Nothing lasts forever, although we wish many things would. Their name "Girls' Generation" is a very loose interpretation from their Korean name So Nyeo Shi Dae (SNSD), which more accurately translates to "The Era of the Maidens," which is about 10 times more epic than their watered-down English translation. The girls began their journey as pop idols when they were 16 - 18 years old and now they are all approaching their 30s. Many of the members have said that they've spent all of their youth on Girls' Generation. Is it finally time and appropriate for them to retire and become adults, get married, and start families? - milestones that are hard to achieve for starlets constantly in the limelight, hungry for sleep with tightly packed schedules.

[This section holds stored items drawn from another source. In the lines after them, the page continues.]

(* ===== verification/Double.v ===== *)
(** Doubles of the C code as 64-bit patterns: the arithmetic, conversions and
    comparisons of IEEE 754 binary64 in round-to-nearest, the conversions
    [%.17g] and [%.2f] of [printf], and [strtod] in the C locale.

    The arithmetic is that of the Standard Library's [SpecFloat].  Printing and
    reading work on the exact rational value of a pattern, so both are
    correctly rounded, as the C library documents. *)

From S2P Require Import Prelude Resp ZOrder.
From Stdlib Require Import SpecFloat.

(** ** Patterns *)

Definition PRECISION : Z := 53.

Definition EMAX : Z := 1024.

Definition decode (s : Z) : spec_float :=
  let sign := SIGN_BIT <=? s in
  let exponent := (s mod SIGN_BIT) / 2 ^ 52 in
  let fraction := s mod 2 ^ 52 in
  if exponent =? 2047 then (if fraction =? 0 then S754_infinity sign else S754_nan) else
  if exponent =? 0 then
    match fraction with Zpos p => S754_finite sign p (-1074) | _ => S754_zero sign end
  else
    match fraction + 2 ^ 52 with Zpos p => S754_finite sign p (exponent - 1075) | _ => S754_nan end.

Definition sign_bits (sign : bool) : Z := if sign then SIGN_BIT else 0.

Definition encode (x : spec_float) : Z :=
  match x with
  | S754_zero s => sign_bits s
  | S754_infinity s => sign_bits s + INFINITY_BITS
  | S754_nan => INFINITY_BITS + 2 ^ 51
  | S754_finite s m e =>
      sign_bits s + (if Zpos m <? 2 ^ 52 then Zpos m else (e + 1075) * 2 ^ 52 + (Zpos m - 2 ^ 52))
  end.

Definition isfinite (s : Z) : bool := s mod SIGN_BIT <? INFINITY_BITS.

Definition signbit (s : Z) : bool := SIGN_BIT <=? s.

Definition double_mul (a b : Z) : Z := encode (SFmul PRECISION EMAX (decode a) (decode b)).

Definition double_div (a b : Z) : Z := encode (SFdiv PRECISION EMAX (decode a) (decode b)).

(** [(double)n] for an integer. *)
Definition double_of_int (n : Z) : Z := encode (binary_normalize PRECISION EMAX n 0 false).

Definition double_eq (a b : Z) : bool := SFeqb (decode a) (decode b).

Definition double_le (a b : Z) : bool := SFleb (decode a) (decode b).

(** The exact value of a finite mantissa and exponent, as a ratio. *)
Definition ratio (m : positive) (e : Z) : Z * Z :=
  if 0 <=? e then (Zpos m * 2 ^ e, 1) else (Zpos m, 2 ^ (- e)).

(** [(int64_t)s]: the integral part; [None] when the conversion is undefined. *)
Definition int64_of_double (s : Z) : option Z :=
  match decode s with
  | S754_zero _ => Some 0
  | S754_finite sign m e =>
      let '(num, den) := ratio m e in
      let n := if sign then - (num / den) else num / den in
      if (INT64_MIN <=? n) && (n <=? INT64_MAX) then Some n else None
  | _ => None
  end.

(** ** Printing *)

(** A non-negative integer of any size in decimal; the integral part of a
    double has at most 309 digits. *)
Definition decimal_text (n : Z) : list Z := rev (digits_rev 310 n).

Definition round_half_even (num den : Z) : Z :=
  let q := num / den in
  let r := num mod den in
  if 2 * r <? den then q else
  if 2 * r >? den then q + 1 else
  if Z.even q then q else q + 1.

Definition pow10_le (k num den : Z) : bool :=
  if 0 <=? k then 10 ^ k * den <=? num else den <=? num * 10 ^ (- k).

(** The greatest power of ten that is not greater than the value, searched
    from [k] down. *)
Fixpoint decimal_exponent (fuel : nat) (k num den : Z) : Z :=
  match fuel with
  | O => k
  | S fuel => if pow10_le k num den then k else decimal_exponent fuel (k - 1) num den
  end.

(** The 17 significant digits and the decimal exponent after rounding. *)
Definition significant (num den : Z) : Z * Z :=
  let k := decimal_exponent 640 309 num den in
  let d := if k <=? 16 then round_half_even (num * 10 ^ (16 - k)) den
           else round_half_even num (den * 10 ^ (k - 16)) in
  if d =? 10 ^ 17 then (10 ^ 16, k + 1) else (d, k).

Fixpoint strip_zeros (reversed : list Z) : list Z :=
  match reversed with
  | 48 :: l => strip_zeros l
  | l => l
  end.

(** The fraction without its trailing zeros, after the point. *)
Definition fraction_text (digits : list Z) : list Z :=
  match rev (strip_zeros (rev digits)) with
  | [] => []
  | l => 46 :: l
  end.

Definition exponent_text (k : Z) : list Z :=
  let a := Z.abs k in
  101 :: (if k <? 0 then 45 else 43) :: (if a <? 10 then [48] else []) ++ decimal_text a.

Definition general_text (num den : Z) : list Z :=
  let '(d, k) := significant num den in
  let digits := decimal_text d in
  if (-4 <=? k) && (k <? 17) then
    if 0 <=? k then take (Z.to_nat (k + 1)) digits ++ fraction_text (drop (Z.to_nat (k + 1)) digits)
    else [48] ++ fraction_text (replicate (Z.to_nat (- k - 1)) 48 ++ digits)
  else take 1 digits ++ fraction_text (drop 1 digits) ++ exponent_text k.

Definition sign_text (sign : bool) : list Z := if sign then [45] else [].

(** [%.17g] *)
Definition format_g17 (s : Z) : list Z :=
  match decode s with
  | S754_zero sign => sign_text sign ++ [48]
  | S754_infinity sign => sign_text sign ++ lit "inf"
  | S754_nan => sign_text (signbit s) ++ lit "nan"
  | S754_finite sign m e => let '(num, den) := ratio m e in sign_text sign ++ general_text num den
  end.

(** [%.2f] *)
Definition format_f2 (s : Z) : list Z :=
  match decode s with
  | S754_zero sign => sign_text sign ++ lit "0.00"
  | S754_infinity sign => sign_text sign ++ lit "inf"
  | S754_nan => sign_text (signbit s) ++ lit "nan"
  | S754_finite sign m e =>
      let '(num, den) := ratio m e in
      let n := round_half_even (num * 100) den in
      sign_text sign ++ decimal_text (n / 100) ++ [46; 48 + n / 10 mod 10; 48 + n mod 10]
  end.

(** ** Reading *)

Definition isspace (c : Z) : bool := (c =? 32) || ((9 <=? c) && (c <=? 13)).

Fixpoint skip_space (l : list Z) : list Z :=
  match l with
  | c :: l' => if isspace c then skip_space l' else l
  | [] => []
  end.

Definition digit_value (base c : Z) : option Z :=
  let v := if (48 <=? c) && (c <=? 57) then c - 48
           else if (97 <=? c) && (c <=? 102) then c - 87
           else if (65 <=? c) && (c <=? 70) then c - 55 else 99 in
  if v <? base then Some v else None.

Fixpoint span_digits (base : Z) (l : list Z) : list Z * list Z :=
  match l with
  | c :: l' =>
      match digit_value base c with
      | Some v => let '(ds, rest) := span_digits base l' in (v :: ds, rest)
      | None => ([], l)
      end
  | [] => ([], [])
  end.

Definition digits_value (base : Z) (ds : list Z) : Z := fold_left (fun a d => a * base + d) ds 0.

Definition lower (c : Z) : Z := if (65 <=? c) && (c <=? 90) then c + 32 else c.

(** The rest of [l] after the word, in any case. *)
Fixpoint match_word (w l : list Z) : option (list Z) :=
  match w, l with
  | [], _ => Some l
  | a :: w, c :: l => if lower c =? a then match_word w l else None
  | _ :: _, [] => None
  end.

(** An optional exponent introduced by the letter [mark]. *)
Definition read_exponent (mark : Z) (l : list Z) : Z * list Z :=
  match l with
  | c :: l' =>
      if lower c =? mark then
        let '(negative, l'') := match l' with
                                | 45 :: r => (true, r) | 43 :: r => (false, r) | _ => (false, l') end in
        match span_digits 10 l'' with
        | ([], _) => (0, l)
        | (ds, rest) => (if negative then - digits_value 10 ds else digits_value 10 ds, rest)
        end
      else (0, l)
  | [] => (0, l)
  end.

(** The digits before and after the point; [None]: there are none. *)
Definition read_mantissa (base : Z) (l : list Z) : option (list Z * list Z * list Z) :=
  let '(whole, r) := span_digits base l in
  let '(fraction, r) := match r with 46 :: r' => span_digits base r' | _ => ([], r) end in
  match whole ++ fraction with
  | [] => None
  | _ => Some (whole, fraction, r)
  end.

(** The value [num / den] rounded with the exponent range [emax]. *)
Definition round_ratio (emax : Z) (sign : bool) (num den : Z) : spec_float :=
  let '(q, e, loc) := SFdiv_core_binary PRECISION emax num 0 den 0 in
  binary_round_aux PRECISION emax sign q e loc.

(** A result that is below the normal range when rounded to the precision
    with any exponent. *)
Definition tiny (num den : Z) : bool :=
  match round_ratio (2 ^ 20) false num den with
  | S754_finite _ m e => Zpos (digits2_pos m) + e <=? -1022
  | _ => true
  end.

Definition exact (x : spec_float) (num den : Z) : bool :=
  match x with
  | S754_finite _ m e => let '(a, b) := ratio m e in a * den =? num * b
  | _ => false
  end.

(** The double and whether [errno] becomes [ERANGE]. *)
Definition round_value (sign : bool) (num den : Z) : Z * bool :=
  let x := round_ratio EMAX sign num den in
  (encode x, match x with
             | S754_infinity _ => true
             | _ => tiny num den && negb (exact x num den)
             end).

(** [mantissa * base ^ exponent], [base] being 10 or 2.  A value far outside
    the range of doubles is settled before its power is computed: [size] is the
    number of digits to that base that the mantissa has. *)
Definition scale (sign : bool) (base size limit mantissa exponent : Z) : Z * bool :=
  if mantissa =? 0 then (sign_bits sign, false) else
  if size + exponent >? limit then (sign_bits sign + INFINITY_BITS, true) else
  if size + exponent <? - limit then (sign_bits sign, true) else
  if 0 <=? exponent then round_value sign (mantissa * base ^ exponent) 1
  else round_value sign mantissa (base ^ (- exponent)).

Fixpoint drop_leading (ds : list Z) : list Z :=
  match ds with
  | 0 :: ds => drop_leading ds
  | _ => ds
  end.

Definition read_decimal (sign : bool) (l : list Z) : option (Z * bool * list Z) :=
  match read_mantissa 10 l with
  | None => None
  | Some (whole, fraction, r) =>
      let '(exponent, r) := read_exponent 101 r in
      let mantissa := digits_value 10 (whole ++ fraction) in
      Some (scale sign 10 (zlen (drop_leading (whole ++ fraction))) 400 mantissa (exponent - zlen fraction), r)
  end.

Definition read_hexadecimal (sign : bool) (l : list Z) : option (Z * bool * list Z) :=
  match read_mantissa 16 l with
  | None => None
  | Some (whole, fraction, r) =>
      let '(exponent, r) := read_exponent 112 r in
      let mantissa := digits_value 16 (whole ++ fraction) in
      Some (scale sign 2 (Z.log2 mantissa) 1200 mantissa (exponent - 4 * zlen fraction), r)
  end.

(** A number after the sign. *)
Definition read_number (sign : bool) (l : list Z) : option (Z * bool * list Z) :=
  match match_word (lit "infinity") l, match_word (lit "inf") l, match_word (lit "nan") l with
  | Some r, _, _ => Some (sign_bits sign + INFINITY_BITS, false, r)
  | None, Some r, _ => Some (sign_bits sign + INFINITY_BITS, false, r)
  | None, None, Some r => Some (encode S754_nan, false, r)
  | None, None, None =>
      match match_word (lit "0x") l ≫= read_hexadecimal sign with
      | Some x => Some x
      | None => read_decimal sign l
      end
  end.

(** The value, whether [errno] becomes [ERANGE], and the text after the number;
    [None]: no conversion. *)
Definition strtod (l : list Z) : option (Z * bool * list Z) :=
  match skip_space l with
  | 45 :: r => read_number true r
  | 43 :: r => read_number false r
  | r => read_number false r
  end.
Definition execute_zrem (arguments : list (list Z)) : cmd A kvstore_reply :=
  '(p, object) ← get_object (arg arguments 1) false;
  match object with
  | None => mret (REPLY_INTEGER 0)
  | Some o =>
      if bool_decide (kv_object_get_type o <> KV_OBJECT_ZSET) then mret ERR_WRONGTYPE else
      let '(r, o) := remove_loop kv_object_zset_remove o (drop 2 arguments) 0 in
      commit_in_place p false o ;;
      match r with
      | None => mret ERR_INTERNAL
      | Some removed => finish_removal arguments p (kv_object_zset_length o) removed
      end
  end.

Definition count_zset_member (count : Z) (x : zelem) : Z * Z := (0, count + 1).

(** The collection of ZRANGE. *)
Record zrange_array_context : Type := mk_zrange_array {
  za_elements : list (list Z); za_encoded_size : Z; za_too_large : bool
}.

Definition collect_zset_member (with_scores : bool) (collection : zrange_array_context) (x : zelem)
  : Z * zrange_array_context :=
  let too_large := (-1, mk_zrange_array (za_elements collection) (za_encoded_size collection) true) in
  let member_size := bulk_encoded_size (zlen x.2) in
  if (member_size =? SIZE_MAX) ||
     (za_encoded_size collection >? wrap64 (SERVICE_MAX_RESPONSE - member_size)) then too_large else
  let collection := mk_zrange_array (za_elements collection ++ [x.2])
                      (wrap64 (za_encoded_size collection + member_size)) (za_too_large collection) in
  if negb with_scores then (0, collection) else
  let '(text, written) := format_score 32 x.1 in
  if (written <? 0) || (written >=? 32) then (-1, collection) else
  let score_size := bulk_encoded_size written in
  if (score_size =? SIZE_MAX) ||
     (za_encoded_size collection >? wrap64 (SERVICE_MAX_RESPONSE - score_size))
  then (-1, mk_zrange_array (za_elements collection) (za_encoded_size collection) true)
  else (0, mk_zrange_array (za_elements collection ++ [text])
             (wrap64 (za_encoded_size collection + score_size)) (za_too_large collection)).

For me, it only nudges at my own growth as well. How long are we able to sing and dance on a stage? How long can we listen to saccharine pop songs? This hiatus, or disbandment, is not only symbolic for the girls, but for the fans as well. Perhaps the age of our youth is really coming to an end.
As their name suggests, the creation of Girls' Generation truly did bring about a generation of young girls in the Korean pop industry, a phenomenon that inspired companies to create pop groups at a rapid pace in a mass manufacturing fashion. K-POP has grown at an exponential rate where countless young hopefuls have banded in groups put together by record labels, many of which are newly formed, hoping they can be the "next Girls' Generation". Although the legendary group may not be active for years to come, their spirit lives on in these younger groups. I'm not sure what the future will bring but I am excited to hear more music and have the pop sound be refined in future generations. I will miss them as I related to them the most but they deserve the time off. They represented who I wanted to be and how I wanted to live my life - to have and grow with beautiful, talented, and successful friends. As Michael Jackson inspired many musicians further down the road, these ladies most definitely have done the same.